Biodegradation of Tapis blended crude oil in marine sediment by a consortium of symbiotic bacteria

Biodegradation rate and the high molecular weight hydrocarbons are among the important concerns for bioremediation of crude oil. Inoculation of a non-oil-degrading bacterium as supplementary bacteria increased oil biodegradation from 57.1% to 63.0% after 10 days of incubation. Both the oil-degrading bacteria and the non-oil-degrading bacteria were isolated from Malaysian marine environment. Based on the 16S rDNA sequences, the oil-degrading bacteria was identified as Pseudomonas pseudoalcaligenes (99% similarity) while the non-oil-degrading bacterium was Erythrobacter citreus (99% similarity). E. citreus does not grow on crude oil enriched medium under present experimental condition but it withstands 5000 mg kg(-1) Tapis blended crude oil in sediment. Under optimal condition, the oil-degrading bacterium; P. pseudoalcaligenes, alone utilized 583.3 +/- 3.8 mg kg(-1) (57.1%) at the rate of 3.97 x 10(-10) mg kg(-1) cell(-1) day(-1) Tapis blended crude oil from 1000 mg kg(-1) oil-contaminated sediment. Inoculation of E. citreus as the supplementary bacteria to P. pseudoalcaligenes enhanced biodegradation.
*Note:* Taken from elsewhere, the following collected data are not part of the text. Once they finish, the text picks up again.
(** An escrow that the ledger funds exactly is created. *)
Lemma create_internal_works k d b tok a h tl sd w L1 :
  stored (escrow_at k (g_escrows (storage w))) = false -> good tok = true -> d <> self ->
  0 <= a < 2 ^ 256 -> transferFrom tok self d self a (ledger w) = Some (true, L1) ->
  exists w', createEscrowInternal self k d b tok a h tl sd w = Success (tt, w') /\
    storage w' = set_escrows
      (<[k := {| e_depositor := d; e_beneficiary := b; e_token := tok; e_amount := a;
                 e_hashlock := h; e_timelock := tl; e_withdrawn := false; e_refunded := false;
                 e_safetyDeposit := sd |}]> (g_escrows (storage w))) (storage w) /\
    ledger w' = L1.
Proof.
  intros Hnew Hg Hd Ha HL. pose proof (transferFrom_moves _ _ _ _ _ _ Hg HL) as (_ & _ & Hm).
  assert (balanceOf L1 tok self - balanceOf (ledger w) tok self = a) as Hrec.
  { rewrite Hm. unfold moved. rewrite decide_True, decide_False by congruence. lia. }
  eexists. split.
  - unfold createEscrowInternal. unfold ebind at 1. cbn [load]. unfold ebind at 1. rewrite Hnew. simpl.
    unfold ebind at 1, token_balance. unfold ebind at 1, token_transferFrom, on_ledger. rewrite HL.
    unfold ebind at 1. simpl. unfold ebind at 1. cbn [ledger].
    unfold ebind at 1, uint256. rewrite Hrec.
    rewrite (proj2 (Z.leb_le 0 a)), (proj2 (Z.ltb_lt a (2 ^ 256))) by lia. simpl.
    unfold ebind at 1. rewrite Z.leb_refl. reflexivity.
  - done.
Qed.
(** The coins are taken and the escrow is stored. *)
Lemma create_tail (p1 : account) (m2 : move Z) k d b n h tl sd now (w0 w w' : World) u :
  m_ready w0 -> coin_effect 0 w0 w -> 0 < n -> now < tl -> 0 <= sd ->
  (forall w1 x w2, m2 w1 = inr (x, w2) -> x = sd /\ coin_effect (- sd) w1 w2) ->
  (coin <-- withdraw_coin p1 n; deposit <-- m2;
   add_escrow fusion_plus k (new_escrow d b n h tl sd coin) deposit) w = inr (u, w') ->
  m_ready w' /\ all_coins w' = all_coins w0 /\ forall k' shown,
    cell_step length_unlocks now shown (cell_at w0 k') (cell_at w' k').
Proof.
  intros Hr He0 Hn Htl Hsd Hm2 Hx.
  apply mbind_success in Hx as (x1 & w1 & H1 & Hx). apply withdraw_coin_success in H1 as [-> H1].
  apply mbind_success in Hx as (x2 & w2 & H2 & Hx). apply Hm2 in H2 as [-> H2].
  apply add_escrow_success in Hx as (Hk & Hkd & Hc & Hst).
  pose proof (coin_effect_trans _ _ _ _ _ He0 (coin_effect_trans _ _ _ _ _ H1 H2))
    as (S3 & C3 & N3 & R3).
  assert (the_store w2 = the_store w0) as Hs2 by (unfold the_store; by rewrite S3).
  rewrite Hs2 in *.
  assert (all_coins w' = all_coins w0) as Hall.
  { unfold all_coins, coin_sum. rewrite Hst, Hc. simpl. rewrite !map_sum_fresh by done. simpl.
    unfold coin_sum in *. lia. }
  destruct Hr as [Hr1 Hr2 Hr3 Hr4 Hr5]. split_and!; [split|done|].
  - rewrite Hc. by apply N3.
  - rewrite Hst. simpl. intros k' e. rewrite lookup_insert_Some.
    intros [[_ <-]|[_ Hk']]; [by split|by apply (Hr2 k')].
  - rewrite Hst. simpl. intros k' z. rewrite lookup_insert_Some.
    intros [[_ <-]|[_ Hk']]; [done|by apply (Hr3 k')].
  - by rewrite Hall.
  - intros a Ha. rewrite Hc. by apply R3, Hr5.
  - intros k' shown. unfold cell_at. rewrite Hst. simpl. destruct (decide (k' = k)) as [->|Hne].
    + rewrite Hk, lookup_insert_eq. simpl. apply cell_lock; simpl; lia.
    + rewrite lookup_insert_ne by done. apply cell_same.
Qed.
Definition set_error (e : string) (s : Banner) : Banner :=
  {| needsApproval := needsApproval s; isApproving := isApproving s;
     currentAllowance := currentAllowance s; bannerError := e |}.

Section Banner.
Context `{EthersUnits} (ethAccount : option string) (hasSigner : bool)
  (wethAddress escrowAddress : string).

Abbreviation bprog := (wprog Banner).

(** The service never throws: a failed read is no approval and an allowance
    of zero. *)
Definition checkApproval : bprog unit :=
  match present ethAccount with
  | None => Ret tt
  | Some account =>
      if negb hasSigner then Ret tt
      else
        try_catch
          (status <- WETHApprovalService.checkApproval wethAddress escrowAddress account;
           modify (set_status (negb status.1) (WETHApprovalService.formatAllowance status.2)))
          (fun _ => Ret tt)
  end.

(** The page passes no [onApprovalComplete]. *)
Definition handleApprove : bprog unit :=
  if negb hasSigner then Ret tt
  else
    modify (set_approving true);;
    modify (set_error "");;
    try_catch
      (res <- WETHApprovalService.requestApproval wethAddress escrowAddress;
       match res with
       | inl _ => modify (set_needs false);; checkApproval
       | inr text => modify (set_error (if str_truthy text then text else "Approval failed"))
       end)
      (fun error => modify (set_error (if str_truthy (message error) then message error
                                       else "Approval failed")));;
    modify (set_approving false).

Definition shown (s : Banner) : bool :=
  needsApproval s && match present ethAccount with Some _ => true | None => false end.

(** How the allowance read after an approval is shown. *)
Definition read_as (account : string) (s : Banner) (h : list (Ev WebI)) : Prop :=
  exists answer, Called (I := WebI) (ContractRead wethAddress "allowance"
                   [AString account; AString escrowAddress]) answer ∈ h /\
    match answer with
    | Ok allowance =>
        needsApproval s = negb (ether_1 <=? allowance) /\
        currentAllowance s = WETHApprovalService.formatAllowance allowance
    | Throw _ => needsApproval s = true
    end.

(** A click on the banner ends in one of two ways, whatever the wallet and
    the node answer: either the wallet sent and confirmed an approval of the
    escrow contract for every amount, no error is shown and the banner then
    says what the node reports of the allowance; or an error is shown and
    the banner stays as it was. The button is released in both. *)
Theorem approval_outcome (account : string) (s : Banner) (h : list (Ev WebI)) :
  present ethAccount = Some account -> hasSigner = true ->
  wp handleApprove (fun r s' h' => r = Ok tt /\ isApproving s' = false /\
    ((exists tx hash,
        Called (I := WebI) (WalletSend wethAddress "approve" [AString escrowAddress; AInt MaxUint256] 0)
          (Ok tx) ∈ h' /\
        Called (I := WebI) (WalletWait tx) (Ok hash) ∈ h' /\
        bannerError s' = "" /\ read_as account s' h') \/
     (bannerError s' <> "" /\ needsApproval s' = needsApproval s))) s h.
Proof.
  intros Ha Hs. unfold handleApprove. rewrite Hs. cbn [negb].
  unfold WETHApprovalService.requestApproval, checkApproval. rewrite Ha, Hs. cbn [negb].
  unfold WETHApprovalService.checkApproval.
  assert (forall t, (if str_truthy t then t else "Approval failed") <> "") as Hne
    by (intros t; destruct t; simpl; discriminate).
  web_call tx e; [|].
  2: { split_and!; [done|done|right]. split; [|done]. simpl. apply Hne. }
  web_call hash e.
  2: { split_and!; [done|done|right]. split; [|done]. simpl. apply Hne. }
  web_call allowance e; (split_and!; [done|done|left]); exists tx, hash.
  - split_and!; [set_solver|set_solver|done|]. exists (Ok allowance). split; [set_solver|]. done.
  - split_and!; [set_solver|set_solver|done|]. exists (Throw e). split; [set_solver|]. done.
Qed.
End Banner.
End Banner.

(** ** Examples *)

Module AppExample.

Definition plain_units : EthersUnits :=
  {| formatEther18 := fun z => fixed_digits z 18; parseEther := fun _ => Throw (Error "unused");
     randomBytes := fun _ => "" |}.
Definition plain_errors : AptosErrors := {| rate_limited := fun _ => false |}.
Definition no_resources : AptosResources := {| resources_json := fun _ => Ok [] |}.

Local Existing Instances plain_units plain_errors no_resources.
(* ===== verification/OrderPanels.v ===== *)
(** * The lists of orders

    [TransactionPanel.tsx], a list of transactions kept by the socket's events,
    and [OrderHistory.tsx], the orders of the connected accounts as the order
    engine returns them. *)

From Stdlib Require Import ZArith Lia Ascii String.
From stdpp Require Import base numbers list strings relations sorting.
From S2P Require Import Prelude.
From S2P Require Import JsNumber.
From S2P Require Import JsString.
From S2P Require Import JsFormat.
From S2P Require Import JsMap.
From S2P Require Import JsDate.
From S2P Require Import Signature.
From S2P Require Import PartialFill.
From S2P Require Import OrderTypes.
From S2P Require Import OrderService.
From S2P Require Import OrderBook.
From S2P Require Import OrderApi.
From S2P Require Import Async.
From S2P Require Import ChainService.
From S2P Require Import OrderIntake.

Local Open Scope string_scope.
Local Open Scope Z_scope.
Local Open Scope prog_scope.

(** Locale-dependent texts of a time; nothing stands for an invalid date. *)
Class Locale := {
  toLocaleDateString : option Z -> string;
  toLocaleString : option Z -> string
}.

(** [s.padStart(n, '0')] *)
Definition pad_zeros (n : nat) (s : string) : string := zeros (n - String.length s) ++ s.

(** ** The transaction panel *)

Module TransactionPanel.

Inductive TxStatus := tx_pending | tx_completed | tx_failed.

#[export] Instance TxStatus_eq_dec : EqDecision TxStatus.
Proof. solve_decision. Defined.

Record Transaction := {
  tx_id : option string;
  tx_fromChain : string;
  tx_toChain : string;
  tx_fromAmount : option string;
  tx_toAmount : option string;
  tx_status : TxStatus;
  tx_timestamp : Z;
  tx_escrowCreated : bool;
  tx_sourceEscrowId : option string;
  tx_destEscrowId : option string;
  tx_secret : option string;
  tx_deadline : number
}.

(** An order as an event carries it; a field that is absent is [undefined]. *)
Record OrderData := {
  od_orderId : option string;
  od_id : option string;
  od_fromChain : option string;
  od_toChain : option string;
  od_fromAmount : option string;
  od_minToAmount : option string;
  od_deadline : option number
}.

(** [c === 'ETHEREUM' ? 'ETH' : 'APT'] *)
Definition chain_label (c : option string) : string :=
  if bool_decide (c = Some "ETHEREUM") then "ETH" else "APT".

(** [undefined * 1000] is [NaN]. *)
Definition new_transaction (i : option string) (now : Z) (d : OrderData) : Transaction :=
  {| tx_id := i; tx_fromChain := chain_label (od_fromChain d); tx_toChain := chain_label (od_toChain d);
     tx_fromAmount := od_fromAmount d; tx_toAmount := od_minToAmount d; tx_status := tx_pending;
     tx_timestamp := now; tx_escrowCreated := false; tx_sourceEscrowId := None;
     tx_destEscrowId := None; tx_secret := None;
     tx_deadline := mul (default NaN (od_deadline d)) (of_Z 1000) |}.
The bacterial consortium degraded 675.8 +/- 18.5 mg kg(-1) (63.0%) Tapis blended crude oil from the 1000 mg kg(-1) oil-contaminated sediment. Biodegradation rate of the bacterial consortium increased significantly to 4.59 x 10(-10) mg kg(-1) cell(-1) day(-1) (p = 0.02). Improvement of the oil degradation by the bacterial consortium was due to the synergetic reaction among the bacterial inoculants. There are two implications: (1) E citreus may have a role in removing self-growth-inhibiting compounds of P. pseudoalcaligens. (2) P pseudoalcaligenes degraded Tapis blended crude oil while E citreus competes for the partially degraded hydrocarbons by P. pseudoalcaligenes. P. pseudoalcaligenes forced to breakdown more hydrocarbons to sustain its metabolic requirement. The bacterial consortium degraded 78.7% of (C-12-C-34) total aliphatic hydrocarbons (TAHs) and 74.1% of the 16 USEPA prioritized polycyclic aromatic hydrocarbons. (C) 2008 Elsevier Ltd. All rights reserved.